In Honduras, as in other countries, there are large differences between the health care services provided in some of the regions of the country. As one of the nurses at San Pedro Sula Hospital (Honduras) argued: “[…] one already knows from birth…he will live more or less time…when a teenage gang member (mara) goes to the hospital, he brings with him all his family history, all the violence he's been subject to...and I always wonder if his life could have been different...but they're almost dead by the time they get here.

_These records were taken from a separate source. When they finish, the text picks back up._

Lemma solveBoard_count_grows_on_clearing_witness :
  exists (before after : Z) (m1 m2 : Machine),
    solveBoard 9 82 (start solved9) = Some (before, m1) /\
    solveBoard 9 82 (poke 9 4 4 0%Z (start solved9)) = Some (after, m2) /\
    (0 <= before <= after)%Z /\ (after <= INT_MAX)%Z.
Proof.
  apply (solveBoard_count_grows_on_clearing 9 eq_refl nine_pos 82 (start solved9) 4 4);
    [by_checker|by_checker|reflexivity|lia|lia|simpl; lia|].
  apply (atMostCompletions_search 9 eq_refl nine_pos 2);
    [by_checker|by_checker|vm_compute; lia|vm_compute; discriminate].
Defined.

Lemma randomFillBoard_finds_completion_witness :
  exists (solved : bool) (m' : Machine),
    randomFillBoard 9 rand0 0%Z 5 (start twoWays9) = Some (solved, m') /\
    (solved = true <-> exists g, completion 9 (board (start twoWays9)) g) /\
    (solved = true -> completion 9 (board (start twoWays9)) (board m')).
Proof.
  apply (randomFillBoard_finds_completion 9 rand0 0%Z eq_refl nine_pos 5
           (start twoWays9));
    [by_checker|by_checker|vm_compute; lia].
Defined.

Lemma generateBoard_fills_board_witness :
  exists m',
    generateBoard 9 rand0 0%Z 82 (start twoWays9) = Some (1%Z, m') /\
    wf 9 (board m') /\ complete 9 (board m') /\ valid 9 (board m').
Proof.
  apply (generateBoard_fills_board 9 rand0 0%Z eq_refl nine_pos 82 (start twoWays9));
    [reflexivity|simpl; lia].
Defined.

Lemma generatePuzzle_bounds_witness :
  exists (index : nat) (removed : Z) (m' : Machine),
    generatePuzzle 4 16 rand0 0%Z 17 (start solved4) = Some (index, removed, m') /\
    (0 <= removed <= Z.max 0 16)%Z /\
    (removed <= Z.of_nat index)%Z /\
    index <= 4 * 4 /\
    ((1 <= 16)%Z -> (1 <= removed)%Z) /\
    ((16 <= 0)%Z -> index = 0 /\ board m' = board (start solved4)).
Proof.
  apply (generatePuzzle_bounds 4 16%Z rand0 0%Z eq_refl four_pos 17 (start solved4));
    [by_checker|by_checker|by_checker|reflexivity|simpl; lia].
Defined.

Lemma generatePuzzle_then_solveBoard_witness :
  exists (index : nat) (removed : Z) (m' m'' : Machine),
    generatePuzzle 4 16 rand0 0%Z 17 (start solved4) = Some (index, removed, m') /\
    solveBoard 4 17 m' = Some (1%Z, m'') /\
    solution m'' = board (start solved4) /\
    board m'' = board m'.
Proof.
  apply (generatePuzzle_then_solveBoard 4 16%Z rand0 0%Z eq_refl four_pos 17
           (start solved4));
    [by_checker|by_checker|by_checker|reflexivity|simpl; lia].
Defined.

Lemma generatePuzzle_solution_array_witness :
  exists (index : nat) (removed : Z) (m' : Machine),
    generatePuzzle 4 16 rand0 0%Z 17 (start solved4) = Some (index, removed, m') /\
    exists y x, y < 4 /\ x < 4 /\
                completion 4 (setCell 4 (board m') y x 0%Z) (solution m').
Proof.
  apply (generatePuzzle_solution_array 4 16%Z rand0 0%Z eq_refl four_pos 17
           (start solved4));
    [by_checker|by_checker|by_checker|reflexivity|simpl; lia|lia].
Defined.

Lemma solveBoard_counts_trials_witness :
  exists (found : Z) (m' : Machine),
    solveBoard 9 5 (start twoWays9) = Some (found, m') /\
    randCalls m' = randCalls (start twoWays9) /\
    (backtrackCount (start twoWays9) <= backtrackCount m' <= INT_MAX)%Z /\
    (backtrackCount m' - backtrackCount (start twoWays9)
     <= trialBound 9 (emptyCells (board (start twoWays9))))%Z /\
    Z.of_nat (length (history m'))
    = (Z.of_nat (length (history (start twoWays9)))
       + 2 * (backtrackCount m' - backtrackCount (start twoWays9)))%Z.
Proof.
  apply (solveBoard_counts_trials 9 eq_refl nine_pos 5 (start twoWays9));
    [by_checker|reflexivity|vm_compute; lia
    |vm_compute; discriminate|vm_compute; discriminate].
Defined.

Lemma generatePuzzle_rand_draws_witness :
  exists (index : nat) (removed : Z) (m' : Machine),
    generatePuzzle 4 16 rand0 0%Z 17 (start solved4) = Some (index, removed, m') /\
    randCalls m' = randCalls (start solved4) + 4 * 4.
Proof.
  apply (generatePuzzle_rand_draws 4 16%Z rand0 0%Z eq_refl four_pos 17
           (start solved4));
    [by_checker|by_checker|by_checker|reflexivity|simpl; lia].
Defined.

Lemma main_prints_puzzle_witness :
  exists (puzzle shown full : Grid),
    main 4 16 rand0 0%Z 17
    = Some (0%Z, report 4 puzzle shown (Z.of_nat (emptyCells puzzle))) /\
    wf 4 full /\ complete 4 full /\ valid 4 full /\
    completion 4 puzzle full /\
    (forall g, completion 4 puzzle g -> g = full) /\
    ((1 <= 16)%Z ->
     exists y x, y < 4 /\ x < 4 /\ completion 4 (setCell 4 puzzle y x 0%Z) shown).
Proof.
  apply (main_prints_puzzle 4 16%Z rand0 0%Z eq_refl four_pos 17). simpl; lia.
Defined.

Structural violence is present in the institutions where occupational therapy is carried out, fueling controversy between the ultimate goals of the intervention—to promote and recover people's occupational health—and the way in which the institution enforces and enforces these goals.

For example, in the first months after the opening of the Mental Health Employment Center in Houndé (Burkina Faso), the Chief Medical Officer of the Health District, responsible for the management and supervision of the medical staff, decided that anyone using occupational therapy should not to exit the program. We also want to outline elements from the syntactic dimension analysis, such as contradictions that emerged in the assessment of the above-mentioned project in Nador (Morocco).

Conclusion

As a result, the development of occupational therapy from an intercultural perspective requires new forms of building knowledge about the profession. Thus, this convergence of different forms of knowledge will encourage a questioning of the theoretical and practical position of occupational therapy and highlight the ethnocentrism of the discipline. In this regard, and according to Ibáñez, one must question the beliefs of occupational therapy.

This author considers that in order to question the effectiveness of occupational therapy interventions, the need to assess the concepts, protocols and evaluation scales of the discipline is prioritized. Likewise, occupational therapy's intercultural approach to the construction of frameworks encourages pragmatic relativism. Occupational therapy's professional culture refers to knowledge, beliefs, concepts, perspectives, ideas, norms, assumptions and values ​​acquired by therapists in the training process and thereby influences their own view of occupation and forms of intervention (Hammell, 2009a: 8).

This involves consolidating a more flexible and comfortable attitude towards questioning the theoretical development of occupational therapy, fostering a fluid and critical identity, meaningful in any context in which it is applied. What forms of synergy are achievable between medical anthropology and cross-cultural anthropology for the development of occupational therapy.

Bibliography

No obstante, estas son algunas de las preguntas que nos gustaría plantear: ¿Están los terapeutas ocupacionales dispuestos a adoptar una perspectiva intercultural tanto en la teoría como en su práctica diaria, conociendo sus implicaciones? Interculturalidad en salud y eficacia: algunos indicios de uso de las ONGD con proyectos de salud en América Latina. Orientación sobre interculturalidad Segunda Parte El enfoque intercultural en las políticas públicas para el desarrollo humano sostenible.

Shaping occupational knowledge: Exploring the cultural underpinnings of the evolving concept of occupational identity.